笔锋落定,心也随之安定。他轻轻吹干墨迹,将绸带仔细地卷好。

另一边,霜降也写好了。她转过身,脸上带着一种完成仪式般的轻松和淡淡的红晕,将卷好的绸带藏在身后,朝夏至走来,眼中带着狡黠的笑意:“写了什么?不许看!”

夏至看着她孩子气的模样,心中柔软,也学着她将绸带藏在身后,低笑道:“彼此彼此。”

两人相视一笑,默契地走向那棵最古老、最粗壮的银杏树。树下,筠导正踮着脚,努力将毓敏写好的绸带系在更高的枝桠上,毓敏在下面扶着丈夫的腰,笑着指点:“左边点,再高一点!对,就那儿!” 他们的绸带上写着:“平安喜乐,年年复此游。”

夏至和霜降寻了一处枝叶繁茂、阳光充足的枝桠。夏至个子高,无需踮脚就能轻松够到。他伸出手臂,将自己那条写着炽热誓愿的红绸带,稳稳地系在坚韧的枝干上,打了一个牢固的结。红绸垂落,在晨风里轻轻飘荡,像一颗跳动的心。

“该你了。”夏至退开一步,让出位置,目光温柔地看着霜降。

霜降走上前,她需要微微踮起脚尖。夏至下意识地伸出手,虚扶在她腰后,防止她站不稳。霜降没有回头,却似乎感知到那守护的力量,安心地将自己的红绸带也系在了旁边,紧挨着夏至的那一条。两根鲜红的绸带并排垂挂着,在金色的晨光和古老的树影下,紧紧相依。
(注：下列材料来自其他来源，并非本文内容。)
Lemma finishes_try_catch {A : Type} (body : M num A) (handler : error -> M num A)
    (Q : A -> Prop) :
  finishes body Q → finishes (try_catch body handler) Q.
Proof.
  intros Hbody t. unfold try_catch. destruct (Hbody t) as (a & t' & -> & Ha). eauto.
Qed.

Lemma finishes_text_lines (lines : list string) :
  finishes (for_of lines (fun _ s => log (Text s : line num)) tt) (fun _ => True).
Proof.
  apply (finishes_for_of _ _ _ (fun _ => True)); [by apply Forall_true|].
  intros. apply finishes_log.
Qed.

Lemma finishes_detectAprilTags (imagePath : string) :
  finishes (detectAprilTags w imagePath) (Forall well_formed).
Proof.
  unfold detectAprilTags. apply finishes_seq; [apply finishes_do_call|].
  eapply finishes_bind.
  - apply (finishes_perform _ _ _ (Forall well_formed)). intros t. apply (proj2 Hw).
  - intros detections Hd. apply finishes_ret. by rewrite rebuild_detections.
Qed.

Lemma corner_points_two (cs : list (list num)) :
  Forall (fun c => length c = 2) cs → ∃ points, corner_points cs = Normal points.
Proof.
  induction 1 as [|c cs Hc Hcs (points & IH)]; [by exists []|].
  destruct c as [|x [|y [|z c]]]; try done.
  cbn [corner_points]. unfold corner_point. cbn [lookup list_lookup].
  rewrite IH. eauto.
Qed.

Lemma finishes_print_tags (tags : list (Detection num)) :
  Forall well_formed tags → finishes (print_tags tags) (fun _ => True).
Proof.
  intros Htags. unfold print_tags.
  apply (finishes_for_of _ _ _ well_formed).
  - by rewrite array_sort_perm.
  - intros [] tag [_ Htag]. destruct (corner_points_two _ Htag) as (points & ->).
    eapply finishes_bind; [by apply (finishes_ret _ (fun _ => True))|].
    intros ? _. apply finishes_log.
Qed.

Lemma well_formed_deltas (gt det : list (Detection num)) :
  Forall well_formed gt → Forall well_formed det →
  ∃ deltas, calculateDeltas gt det = Normal deltas.
Proof.
  intros Hgt Hdet. eexists. apply calculateDeltas_four_corners.
  - eapply Forall_impl; [exact Hgt | by intros ? []].
  - eapply Forall_impl; [exact Hdet | by intros ? []].
Qed.

Lemma finishes_process_file cfg dir tempDir quality pool arwFile :
  finishes (process_file w rev cfg dir tempDir quality pool arwFile) (fun _ => True).
Proof.
  unfold process_file, convertARWToPNG, convertARWToJPEG. cbv zeta.
  apply finishes_seq; [repeat (apply finishes_seq; [apply finishes_do_call|]);
                       apply finishes_do_call|].
  apply finishes_seq; [apply finishes_when, finishes_log|].
  eapply finishes_bind; [apply finishes_detectAprilTags|]. intros groundTruth Hgt.
  apply finishes_seq; [apply finishes_log|].
  apply finishes_seq.
  { apply finishes_when. apply finishes_seq; [apply finishes_log|].
    by apply finishes_print_tags. }
  apply finishes_seq; [repeat (apply finishes_seq; [apply finishes_do_call|]);
                       apply finishes_do_call|].
  apply finishes_seq; [apply finishes_when, finishes_log|].
  eapply finishes_bind; [apply finishes_detectAprilTags|]. intros detection Hdet.
  apply finishes_seq; [apply finishes_log|].
  apply finishes_seq.
  { apply finishes_when. apply finishes_seq; [apply finishes_log|].
    by apply finishes_print_tags. }
  destruct (well_formed_deltas _ _ Hgt Hdet) as (deltas & ->).
  eapply finishes_bind; [by apply (finishes_ret _ (fun _ => True))|]. intros ? _.
  apply finishes_seq.
  { apply finishes_when. apply finishes_seq; apply finishes_do_call. }
  by apply finishes_ret.
Qed.

Lemma finishes_process_quality cfg dir tempDir arwFiles acc quality :
  finishes (process_quality w rev cfg dir tempDir arwFiles acc quality) (fun _ => True).
Proof.
  unfold process_quality. destruct acc as [results scatter].
  apply finishes_seq; [apply finishes_log|].
  eapply finishes_bind.
  - apply (finishes_for_of _ _ _ (fun _ => True)); [by apply Forall_true|].
    intros. apply finishes_process_file.
  - intros pool _. destruct (calculateStats _). by apply finishes_ret.
Qed.

Lemma finishes_main_body cfg dir : finishes (main_body w rev cfg dir) (fun _ => True).
Proof.
  unfold main_body, createTempDir.
  eapply finishes_bind.
  { eapply finishes_bind; [apply finishes_ask|]. intros now _.
    apply finishes_seq; [apply finishes_do_call | by apply (finishes_ret _ (fun _ => True))]. }
  intros tempDir _.
  apply finishes_seq; [apply finishes_log|].
  eapply finishes_bind; [by apply (finishes_perform _ _ _ (fun _ => True))|].
  intros names _.
  apply finishes_seq; [apply finishes_log|].
  eapply (finishes_bind _ _ (fun _ => True)).
  { destruct (subset_applies _ _).
    - apply finishes_seq; [apply finishes_log | by apply finishes_ret].
    - by apply finishes_ret. }
  intros arwFiles _.
  eapply (finishes_bind _ _ (fun _ => True)).
  { apply (finishes_for_of _ _ _ (fun _ => True)); [by apply Forall_true|].
    intros. apply finishes_process_quality. }
  intros [results scatterData] _.
  apply finishes_seq; [apply finishes_text_lines|].
  apply finishes_seq.
  { apply (finishes_for_of _ _ _ (fun _ => True)); [by apply Forall_true|].
    intros. apply finishes_log. }
  apply finishes_seq.
  { destruct rev; [by apply finishes_ret|]. unfold saveTableToFile.
    apply finishes_seq; [apply finishes_do_call|].
    eapply finishes_bind; [apply finishes_ask|]. intros timestamp _.
    apply finishes_seq; [apply finishes_do_call | apply finishes_log]. }
  apply finishes_seq.
  { destruct (negb _); [apply finishes_do_call | apply finishes_log]. }
  destruct rev; [by apply finishes_ret|].
  apply finishes_when. unfold createScatterPlot.
  apply finishes_seq; [apply finishes_do_call|].
  apply finishes_seq; [apply finishes_do_call|].
  apply finishes_seq; [apply finishes_log|].
  apply finishes_try_catch, finishes_do_call.
Qed.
系好结,霜降退后一步,仰头望着那两根在风中相依相偎的绸带,脸上绽放出一个无比明媚、无比满足的笑容,如同朝露中盛开的百合。她悄悄侧过脸,用只有两人能听到的、带着蜜糖般甜意的声音,飞快地在夏至耳边说了一句:“我的愿望,和你有关。” 温热的呼吸拂过耳廓,带着她特有的馨香。

夏至的心,瞬间被巨大的暖流和幸福感淹没。他无需去看她绸带上写了什么,她的眼神,她的笑容,她耳边的低语,早已是最动人的答案。他伸出手,在宽大树干的遮掩下,极其自然地、带着不容置疑的温柔和坚定,握住了霜降微凉的手。这一次,不再是试探的搀扶,而是十指相扣,掌心紧紧相贴,传递着彼此的心跳和温度。那紧扣的十指,是他们无声的、比红绸带上的誓言更坚实的约定。

阳光穿过千年银杏的枝桠,慷慨地洒落下来,将并肩而立、十指紧扣的两人笼罩在一片温暖的金辉里。古老的树干沧桑斑驳,承载着无数祈愿的红绸在风中轻舞。他们的身影,连同那两根紧紧依偎的红绸,一同融入了这永恒的庐山颂歌之中——山在,树在,风在,云在,而此刻紧握的手,便是对这场初遇、这段情愫,最深情、最笃定的颂扬。